MOLECULAR BIOTECHNOLOGY OF HOP CROWN GALL DIAGNOSTIC

Aim. The development of molecular biotechnology for crown gall diagnosis in hop. Methods. Isolation of pure culture cells, extraction of DNA, polymerase chain reaction (PCR), gel electrophoresis. Results. For the total DNA extraction from the tissue there were used the buffer, which recorded the presence in hop tissue such specific compounds as humulone, lupulon, xanthohumol and others. There were performed PCRs with primers for genes of virulence and pathogenicity of the Ti-plasmid and DNAs extracted from the pure culture of the crown gall causative Agrobacterium tumefaciens, healthy samples of hop, hop samples with visual crown gall symptoms and agrobacterium and hop DNA mixtures at the ratio of 1:1 1:5, 1:10. PCR products were obtained with the primers to virulence and pathogenic genes of Ti-plasmid and DNA extracted from a pure culture of A. tumefaciens, the hop tissue samples with visual symptoms of crown gall and the mixtures of DNA from hop.

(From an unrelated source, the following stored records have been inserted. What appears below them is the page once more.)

(* ===== verification/Computors.v ===== *)
(** * validator/computors: the computor list of an epoch

    Its validation (the arbitrator's signature over the serialized list), its
    stored form (the identities of the non-zero keys) and its way back. *)

From stdpp Require Import sorting base strings numbers pretty gmap list.
From S2P Require Import Prelude GoLib Types Platform Keys Store StoreLogic Utils.

Local Open Scope Z_scope.

Section Computors.
Context {P : Pebble} {PR : Protobuf} {R : GoRuntime} {K : K12} {N : NodeConnector}.

(** ** models.go *)
Definition pubKeysToIdentities_step (identities : list string) (identity : bytes) :
    outcome (list string) :=
  if bool_decide (identity = zero_array 32) then Ok identities
  else id ← wrap "getting identity from pubKey hex" (Identity_FromPubKey identity false);
       Ok (identities ++ [id]).

Definition pubKeysToIdentities (pubKeys : list bytes) : outcome (list string) :=
  foldO pubKeysToIdentities_step [] pubKeys.

Definition qubicToProto (computors : types.Computors) : outcome pb.Computors :=
  identities ← wrap "converting pubKeys to identities"
    (pubKeysToIdentities (types.Computors_PubKeys computors));
  Ok (pb.MkComputors (types.Computors_Epoch computors) identities
        (hex_EncodeToString (types.Computors_Signature computors))).

(** [pubKeys[i] = v] in an array: out of range is a run-time panic. *)
Definition array_set (l : list bytes) (i : nat) (v : bytes) : outcome (list bytes) :=
  if decide (i < length l)%nat then Ok (<[i := v]> l) else Panic.

Definition identitiesToPubKeys_step (pubKeys : list bytes) (entry : nat * string) :
    outcome (list bytes) :=
  let '(i, identity) := entry in
  if bool_decide (String.length identity = 0%nat) then Ok pubKeys
  else pubKeyBytes ← wrap "converting identity to pubkey" (Identity_ToPubKey identity false);
       array_set pubKeys i pubKeyBytes.

Definition identitiesToPubKeys (identities : list string) : outcome (list bytes) :=
  foldO identitiesToPubKeys_step (replicate NumberOfComputors (zero_array 32)) (imap pair identities).

Definition protoToQubic (computors : pb.Computors) : outcome types.Computors :=
  pubKeys ← wrap "converting proto identities to qubic model"
    (identitiesToPubKeys (pb.Computors_Identities computors));
  sigBytes ← wrap "decoding signature" (hex_DecodeString (pb.Computors_SignatureHex computors));
  Ok (types.MkComputors (uint16 (pb.Computors_Epoch computors)) pubKeys
        (copy_into (zero_array 64) sigBytes)).

(** ** validator.go *)
Definition getDigestFromComputors (data : types.Computors) : outcome bytes :=
  sData ← wrap "serializing data" (BinarySerialize (Computors_Write data));
  computorsData ← slice_to sData (Z.of_nat (length sData) - 64);
  wrap "hashing computors data" (K12Hash computorsData).

Definition Validate (sigVerifierFunc : SigVerifierFunc) (computors : types.Computors)
    (arbitratorPubKey : bytes) : outcome unit :=
  digest ← wrap "getting digest from computors" (getDigestFromComputors computors);
  wrap "verifying computors signature"
    (sigVerifierFunc arbitratorPubKey digest (types.Computors_Signature computors)).

Definition Store (epoch : Z) (computors : types.Computors) : M DB unit :=
  protoModel ← lift (wrap "qubic to proto" (qubicToProto computors));
  mwrap "set computors" (SetComputors epoch protoModel).

Definition Get (epoch : Z) : M DB types.Computors :=
  protoModel ← mwrap "get computors" (GetComputors epoch);
  lift (wrap "proto to qubic" (protoToQubic protoModel)).

(** ** The stored form determines the list

    As long as the non-zero keys come first, which is how the network fills
    the array. *)
Context {NL : NodeConnectorLaws N}.

Definition is_key (k : bytes) : Prop := is_array 32 k ∧ k ≠ zero_array 32.

(** A list as the network sends it: the keys, then unused slots. *)
Definition well_formed (c : types.Computors) : Prop :=
  0 ≤ types.Computors_Epoch c < 2 ^ 16 ∧ is_array 64 (types.Computors_Signature c) ∧
  ∃ keys unused, types.Computors_PubKeys c = keys ++ replicate unused (zero_array 32) ∧
    (length keys + unused = NumberOfComputors)%nat ∧ Forall is_key keys.

Definition identity_of (key : bytes) (id : string) : Prop :=
  Identity_FromPubKey key false = Ok id ∧ Identity_ToPubKey id false = Ok key ∧
  String.length id = 60%nat.

Lemma is_key_identity key : is_key key → ∃ id, identity_of key id.
Proof.
  intros [Hk _]. destruct (Identity_FromPubKey_total key false Hk) as (id & Hid & Hlen).
  exists id. split; [done|]. split; [by apply Identity_ToPubKey_FromPubKey|done].
Qed.

Lemma keys_identities keys : Forall is_key keys → ∃ ids, Forall2 identity_of keys ids.
Proof.
  induction 1 as [|key keys Hk _ [ids IH]]; [by exists []|].
  destruct (is_key_identity key Hk) as [id Hid]. exists (id :: ids). by constructor.
Qed.

Lemma pubKeysToIdentities_step_key acc key id : key ≠ zero_array 32 → identity_of key id →
  pubKeysToIdentities_step acc key = Ok (acc ++ [id]).
Proof.
  intros Hnz (Hf & _). unfold pubKeysToIdentities_step.
  rewrite bool_decide_false by done. by rewrite Hf.
Qed.

Lemma identitiesToPubKeys_step_key l i key id : identity_of key id → (i < length l)%nat →
  identitiesToPubKeys_step l (i, id) = Ok (<[i := key]> l).
Proof.
  intros (_ & Ht & Hlen) Hi. unfold identitiesToPubKeys_step.
  rewrite bool_decide_false by lia. rewrite Ht. simpl. unfold array_set. by rewrite decide_True.
Qed.

Lemma pubKeysToIdentities_app keys ids unused acc :
  Forall is_key keys → Forall2 identity_of keys ids →
  foldO pubKeysToIdentities_step acc (keys ++ replicate unused (zero_array 32)) =
  Ok (acc ++ ids).
Proof.
  intros Hk H. revert acc. induction H as [|key id keys ids Hid _ IH]; intros acc.
  - rewrite app_nil_r. induction unused as [|n IH]; [done|exact IH].
  - inversion Hk as [|?? [_ Hnz] Hk']; subst. cbn [app foldO].
    rewrite (pubKeysToIdentities_step_key _ _ id) by done. simpl.
    rewrite IH by done. by rewrite <-app_assoc.
Qed.

(** Filling slots [j, j+1, ...] of an array with the keys of the identities. *)
Lemma identitiesToPubKeys_fill keys ids done_ unused : Forall2 identity_of keys ids →
  foldO identitiesToPubKeys_step
    (done_ ++ replicate (length keys + unused) (zero_array 32))
    (imap (λ i, pair (length done_ + i)%nat) ids) =
  Ok (done_ ++ keys ++ replicate unused (zero_array 32)).
Proof.
  intros H. revert done_. induction H as [|key id keys ids Hid _ IH]; intros done_; [done|].
  cbn [length imap foldO]. rewrite (identitiesToPubKeys_step_key _ _ key) by
    (done || rewrite length_app; simpl; rewrite length_replicate; lia).
  simpl. rewrite Nat.add_0_r, insert_app_r_alt by lia. rewrite Nat.sub_diag. simpl.
  specialize (IH (done_ ++ [key])). rewrite <-!app_assoc in IH. simpl in IH.
  rewrite <-IH. f_equal. apply imap_ext. intros i x _. simpl.
  rewrite length_app. simpl. f_equal. lia.
Qed.

(** Zero keys are skipped, wherever they are. *)
Definition used (keys : list bytes) : list bytes := filter (λ k, k ≠ zero_array 32) keys.

Lemma pubKeysToIdentities_used keys acc :
  foldO pubKeysToIdentities_step acc keys = foldO pubKeysToIdentities_step acc (used keys).
Proof.
  unfold used. revert acc. induction keys as [|key keys IH]; intros acc; [done|].
  rewrite filter_cons. destruct (decide (key = zero_array 32)) as [Hk|Hk];
    [rewrite decide_False by naive_solver|rewrite decide_True by done]; cbn [foldO].
  2: destruct (pubKeysToIdentities_step acc key); simpl; auto.
  subst key. apply IH.
Qed.

(** A list of the network: the right number of keys of the right size. *)
Record sized (c : types.Computors) : Prop := {
  sized_epoch : 0 ≤ types.Computors_Epoch c < 2 ^ 16;
  sized_signature : is_array 64 (types.Computors_Signature c);
  sized_length : length (types.Computors_PubKeys c) = NumberOfComputors;
  sized_keys : Forall (is_array 32) (types.Computors_PubKeys c)
}.

(** The list with its non-zero keys moved to the front. *)
Definition compacted (c : types.Computors) : types.Computors :=
  let keys := used (types.Computors_PubKeys c) in
  types.MkComputors (types.Computors_Epoch c)
    (keys ++ replicate (NumberOfComputors - length keys) (zero_array 32))
    (types.Computors_Signature c).

Lemma roundtrip_compacted c : sized c →
  ∃ p, qubicToProto c = Ok p ∧ protoToQubic p = Ok (compacted c).
Proof.
  intros [He [Hs Hws] Hlen Hk].
  assert (Hkeys : Forall is_key (used (types.Computors_PubKeys c))).
  { apply Forall_forall. intros k [Hnz Hin]%list_elem_of_filter. split; [|done].
    rewrite Forall_forall in Hk. by apply Hk. }
  assert (Hle : (length (used (types.Computors_PubKeys c)) ≤ NumberOfComputors)%nat)
    by (rewrite <-Hlen; apply length_filter).
  destruct (keys_identities _ Hkeys) as [ids Hids].
  exists (pb.MkComputors (types.Computors_Epoch c) ids
            (hex_EncodeToString (types.Computors_Signature c))). split.
  - unfold qubicToProto, pubKeysToIdentities. rewrite pubKeysToIdentities_used.
    pose proof (pubKeysToIdentities_app _ ids 0 [] Hkeys Hids) as E.
    simpl replicate in E. rewrite app_nil_r in E. by rewrite E.
  - unfold protoToQubic, identitiesToPubKeys. simpl.
    pose proof (identitiesToPubKeys_fill _ ids []
      (NumberOfComputors - length (used (types.Computors_PubKeys c))) Hids) as Hfill.
    simpl in Hfill. rewrite Nat.add_comm, Nat.sub_add in Hfill by done.
    change (λ i : nat, pair i) with (@pair nat string) in Hfill.
    rewrite Hfill. simpl. rewrite hex_DecodeString_EncodeToString by done. simpl.
    by rewrite uint16_small, copy_into_full by (done || (rewrite length_zero_array; done)).
Qed.

(** C34: Converting a computor list to its stored form and back keeps the epoch,
    the signature and the non-zero keys in their order; zero keys are dropped
    and the array is filled up at its end. *)
Theorem protoToQubic_qubicToProto c : sized c →
  ∃ p, qubicToProto c = Ok p ∧ protoToQubic p = Ok (compacted c).
Proof. apply roundtrip_compacted. Qed.

(** A list whose keys come first is its own compaction. *)
Lemma compacted_well_formed c : well_formed c → sized c ∧ compacted c = c.
Proof.
  intros (He & Hs & keys & unused & Hpk & Hlen & Hk).
  assert (Hused : used (types.Computors_PubKeys c) = keys).
  { unfold used. rewrite Hpk, filter_app, list_filter_all.
    - replace (filter _ (replicate unused _)) with (@nil bytes); [by rewrite app_nil_r|].
      symmetry. apply elem_of_nil_inv. intros k [Hnz Hin]%list_elem_of_filter.
      by apply elem_of_replicate in Hin as [-> _].
    - intros k Hin. rewrite Forall_forall in Hk. by apply Hk. }
  split.
  - split; [done|done| |].
    + by rewrite Hpk, length_app, length_replicate.
    + rewrite Hpk. apply Forall_app. split; [by eapply Forall_impl; [exact Hk|intros k []]|].
      apply Forall_replicate, is_array_zero.
  - unfold compacted. rewrite Hused. replace (NumberOfComputors - length keys)%nat with unused by lia.
    rewrite <-Hpk. by destruct c.
Qed.

Context {PL : PebbleLaws P} {PRL : ProtobufLaws PR}.

Lemma runs_Computors_Store m epoch c p : qubicToProto c = Ok p → proto_valid p →
  ∃ b, Marshal p = Ok b ∧ Unmarshal b = Ok p ∧
       runs m (Store epoch c) (Ok tt) (<[computorsKey epoch := b]> m).
Proof.
  intros Hp Hv. destruct (Marshal_valid p Hv) as [b Hb]. exists b. split; [done|]. split.
  - by rewrite (Unmarshal_Marshal p b Hv Hb), Computors_norm.
  - unfold Store. runs_step (rewrite Hp; apply runs_lift). runs_wrapped. by apply runs_set_message.
Qed.

Lemma runs_Computors_Get m epoch c p : protoToQubic p = Ok c → stored m (computorsKey epoch) p →
  runs m (Get epoch) (Ok c) m.
Proof.
  intros Hc Hp. unfold Get. runs_step (runs_wrapped; by apply runs_get_stored).
  rewrite Hc. apply runs_lift.
Qed.

(** C33: A computor list stored for an epoch is read back unchanged, when its
    keys come first. *)
Theorem Computors_Store_Get m epoch c p : well_formed c → qubicToProto c = Ok p → proto_valid p →
  ∃ m', runs m (Store epoch c) (Ok tt) m' ∧ runs m' (Get epoch) (Ok c) m'.
Proof.
  intros Hwf Hp Hv. destruct (compacted_well_formed c Hwf) as [Hsz Hc].
  destruct (roundtrip_compacted c Hsz) as (p' & Hp' & Hback). rewrite Hc in Hback.
  assert (p' = p) as -> by congruence.
  destruct (runs_Computors_Store m epoch c p Hp Hv) as (b & _ & Hu & Hrun).
  exists (<[computorsKey epoch := b]> m). split; [done|].
  apply (runs_Computors_Get _ _ _ p); [done|]. by apply stored_insert.
Qed.

Lemma runs_Computors_Get_missing m epoch : m !! computorsKey epoch = None →
  runs m (Get epoch) (Err (WrapError "get computors" ErrNotFound)) m.
Proof.
  intros Hm. unfold Get. apply runs_bind_err. eapply runs_map_err; [by apply runs_get_missing|done].
Qed.
End Computors.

According to the results of PCRs with total DNA from healthy samples of hops and controls (PCR-mix without DNA) the amplification products were not observed. Infected by crown gall were considered those samples of hop in which the total DNA virulence and pathogenicity genes of Ti-plasmid were identified. Conclusion. The diagnosis of hops should include the detection of pathogenes and virulence genes ipt and virD2.